DHCP > Blocking MAC Addresses
The question being asked here was is it possible to deny specific MAC addresses from obtaining IP addresses. There is no real answer to this question that I can think of largely due to the fact that it is also pretty much impossible to know of all MAC addies that you want to declare “persona non grata” as it were. This type of thinking is a valid train of thought though as it impacts computer security. If you have a network, which has DHCP enabled it is quite easy for a contractor to plus in his or her laptop, and have instant access to your network. This is very much undesirable for a variety of reasons. Due to these types of concerns it is always best to disable DHCP in a corporate environment, and statically map MAC addresses on your switches. That will go a long ways in helping secure against a large variety of attacks.
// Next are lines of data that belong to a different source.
Lemma inv_finish n t : linv n → t ∈ s_active (l_tbl n) → txn_key (s_txns (l_tbl n) t) ∈ started n →
  t ∉ (l_rel n).*1 →
  linv (mkLN (l_tbl n) (l_todo n) (l_rc n) (l_locked n) (l_work n) ((t, l_locked n t) :: l_rel n) (l_log n)).
Proof.
  intros Hi Ht Hst Hr. pose proof (locked_entries n t) as Hle. pose proof Hi as []. split; try done.
  - simpl. by constructor.
  - intros t' rows [[= -> ->]|Hin]%elem_of_cons; [|by apply li_rel0]. apply li_start0 in Hst as [Hc Hw]; [|done].
    do 3 (split; [done|]). split; [|by intros i; apply Hle].
    destruct (li_txn0 t Ht) as (_&_&m&_&_&->). apply locks_NoDup.
  - intros t' i Ht' Hr'. apply li_norel0; [done|]. simpl in Hr'. by apply not_elem_of_cons in Hr' as [_ ?].
Qed.

(** What [lock_release] does under CALVIN. *)
Record gave (s : sys) (x : locked_row) (t : txn_ptr) (s' : state) (o : LockEntry) (new : list (Z * Z)) : Prop := {
  gv_txn : le_txn o = t;
  gv_static : same_static (s_txns s) (txns s');
  gv_ready : ∀ t', lock_ready_cnt (txns s' t') ≠ 0 → lock_ready (txns s' t') = lock_ready (s_txns s t');
  gv_waiters : waiters (lr_row x) = joined x (row s') ++ waiters (row s');
  gv_entries : lr_entries x ≡ₚ o :: lr_entries (mkLR (row s') (held_after t x (row s')));
  gv_restarts : restarts s' = s_restarts s ++ new;
  gv_new : restarts_of (s_txns s) (txns s') (joined x (row s')) new }.

Lemma lock_release_gave s i x t : sys_inv CALVIN s → s_rows s !! i = Some x → t ∈ le_txn <$> lr_held x →
  recon (s_txns s t) = false →
  ∃ s' o new, lock_release CALVIN t (mkState (lr_row x) (s_txns s) (s_restarts s)) = Some s' ∧ gave s x t s' o new.
Proof.
  intros Hs Hx Ht Hrec.
  destruct (lock_release_spec CALVIN t (mkState (lr_row x) (s_txns s) (s_restarts s)))
    as (s'&r1&Hrel&_&Hd&Hp); simpl.
  { by right; right. } { by apply (sys_row_ok _ _ _ _ Hs Hx). } { by eapply sys_release_pre. }
  { by eapply sys_wait_ok. } { intros [_ Hr]. congruence. }
  pose proof (ro_nodup _ _ _ (sys_row_ok _ _ _ _ Hs Hx)) as Hnd. unfold lr_entries in Hnd. rewrite fmap_app in Hnd.
  apply NoDup_app in Hnd as (Hnh&_&_). destruct (filter_out_one _ t Hnh Ht) as (o&Ho&Hho).
  destruct (po_restarts _ _ _ _ Hp) as (new&Hnew&Hof). simpl in *.
  pose proof (grant_prefix_app (lock_type r1) (waiters (lr_row x))) as Hg.
  pose proof (po_rest _ _ _ _ Hp) as Hrest. pose proof (po_heap _ _ _ _ Hp) as [Hst Hgh]. simpl in *.
  destruct (grant_prefix _ _) as [g rest]. simpl in *.
  assert (joined x (row s') = g) as Hj.
  { unfold joined. rewrite Hrest, <-Hg, length_app, Nat.add_sub. apply take_app_length. }
  exists s', o, new. split; [done|]. split; [done|done| |by rewrite Hj, Hrest| |done|by rewrite Hj].
  { intros t' Hne. destruct (Hgh t') as [_ ->]. by rewrite (proj2 (Z.eqb_neq _ _) Hne), andb_false_r. }
  unfold lr_entries, held_after. cbn [lr_row lr_held]. fold (joined x (row s')).
  rewrite Hho at 1. rewrite Hj, Hrest, <-Hg. simpl. constructor.
  rewrite !app_assoc. apply Permutation_app_tail, Permutation_app_comm.
Qed.

Section release.
Context (n : lnode) (Hi : linv n) (t : txn_ptr) (i : nat) (rest : list nat) (l1 l2 : list (txn_ptr * list nat)).
Context (Hrel : l_rel n = l1 ++ (t, i :: rest) :: l2).
#[local] Abbreviation s := (l_tbl n).

Lemma release_t : t ∈ s_active s ∧ s_cur s ≠ Some t ∧ total_waits t (s_rows s) = 0 ∧ NoDup (i :: rest) ∧
  ∀ j, j ∈ i :: rest ↔ t ∈ le_txn <$> row_entries s j.
Proof. apply (li_rel _ Hi). rewrite Hrel. apply elem_of_app. right. by left. Qed.

(** The call returns. *)
Lemma release_returns : ∃ x s' o new, s_rows s !! i = Some x ∧ t ∈ le_txn <$> lr_held x ∧
  lock_release CALVIN t (mkState (lr_row x) (s_txns s) (s_restarts s)) = Some s' ∧ gave s x t s' o new.
Proof.
  destruct release_t as (Ht&_&Hw&_&Hr). assert (t ∈ le_txn <$> row_entries s i) as He by (apply Hr; by left).
  unfold row_entries in He. destruct (s_rows s !! i) as [x|] eqn:Hx; [|by apply elem_of_nil in He].
  unfold lr_entries in He. rewrite fmap_app in He. apply elem_of_app in He as [He|He].
  - destruct (lock_release_gave s i x t) as (s'&o&new&?&?); [apply Hi|done|done| |by exists x, s', o, new].
    by destruct (li_txn _ Hi t Ht) as (_&?&_).
  - pose proof (total_waits_lookup t _ _ _ Hx). pose proof (wcount_nonneg t (waiters (lr_row x))).
    assert (wcount t (waiters (lr_row x)) = 0) as Hz%wcount_zero by lia. done.
Qed.

Section effect.
Context (x : locked_row) (s' : state) (o : LockEntry) (new : list (Z * Z)).
Context (Hx : s_rows s !! i = Some x) (Hheld : t ∈ le_txn <$> lr_held x) (Hgave : gave s x t s' o new).
Context (Hcall : lock_release CALVIN t (mkState (lr_row x) (s_txns s) (s_restarts s)) = Some s').
#[local] Abbreviation y := (mkLR (row s') (held_after t x (row s'))).
#[local] Abbreviation g := (joined x (row s')).
#[local] Abbreviation tbl' := (mkSys (<[i := y]> (s_rows s)) (txns s') (restarts s') (s_active s) (s_cur s) (s_seq s)
  (s_next s)).
#[local] Abbreviation with_log l := (mkLN tbl' (l_todo n) (l_rc n) (l_locked n) (l_work n) (l1 ++ (t, rest) :: l2) l).
#[local] Abbreviation log1 := (l_log n ++ [Release i (s_seq s t)]).
#[local] Abbreviation n' := (with_log (l_log n ++ Release i (s_seq s t) ::
  ((λ e, Grant i (s_seq s (le_txn e)) (le_type e)) <$> g))).

Lemma release_tbl : sys_inv CALVIN tbl'.
Proof.
  eapply step_release_inv; [by right; right|apply Hi|done|done| |done].
  intros _. destruct release_t as (Ht&_). by destruct (li_txn _ Hi t Ht) as (_&?&_).
Qed.

Lemma release_nodup : NoDup (le_txn <$> o :: lr_entries y).
Proof. rewrite <-(gv_entries _ _ _ _ _ _ Hgave). apply (ro_nodup _ _ _ (sys_row_ok _ _ _ _ (li_tbl _ Hi) Hx)). Qed.

Lemma release_entries j e : e ∈ row_entries tbl' j ↔ e ∈ row_entries s j ∧ ¬ (j = i ∧ le_txn e = t).
Proof.
  pose proof release_nodup as [Hn _]%NoDup_cons. rewrite (gv_txn _ _ _ _ _ _ Hgave) in Hn.
  rewrite (row_entries_insert s i x) by done. case_decide as Hj; [subst j|naive_solver].
  rewrite (row_entries_at _ _ _ Hx), (gv_entries _ _ _ _ _ _ Hgave), elem_of_cons. split.
  - intros He. split; [by right|]. intros [_ Het]. apply Hn, list_elem_of_fmap. by exists e.
  - intros [[->|?] Hne]; [|done]. destruct Hne. split; [done|]. apply (gv_txn _ _ _ _ _ _ Hgave).
Qed.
Blocking dynamic ip’s connecting to port 25
The question of how to defend oneself against the near endless procession of spammers trying to use you as a relay for their spam is a good one. Like our poster says it is costing them bandwidth, and you guessed it, bandwidth costs money. When this happens people stand up and take notice. There are several tried and true solutions such as using spamaus, and implementing reverse DNS lookups. This often gets annoying regardless of the precautions taken to mitigate the aggressive tactics employed by spammers. You would be wise to investigate commercial solutions.
Running concurrent firewalls
This post was made with the intent of finding out if there were any repercussions in running more then one firewall at once, on the same computer. It was pointed out that having more then one firewall running at once could most certainly introduce system instability, and other weird issues. We need to remember how a firewall works in order to understand why running more then one at once is not a good idea. The same applies to having more then one anti-virus running. A firewall needs to install certain drivers in order to do its job. Should you have more then one set of drivers installed in the system kernel then you are simply put, asking for trouble. There is no extra protection to be had by having more then one running, as they all essentially work in the same way, by parsing traffic at both the NDIS and TDI layers. For more reading on this topic I would counsel you to read the following article series.
Well this brings us to the end of another monthly column. With winter right around the corner for most of us, that means the beginning of another series of excellent security conferences. Should any of you be attending them, make sure you say which one you are attending so that hopefully someone else from Security-Forums can hook up with you for a beer, and some chat. Who knows you may very well attend a conference where our very own JustinT may be speaking at, or for that matter Capi. Till next months guys, and gals have a great month of November!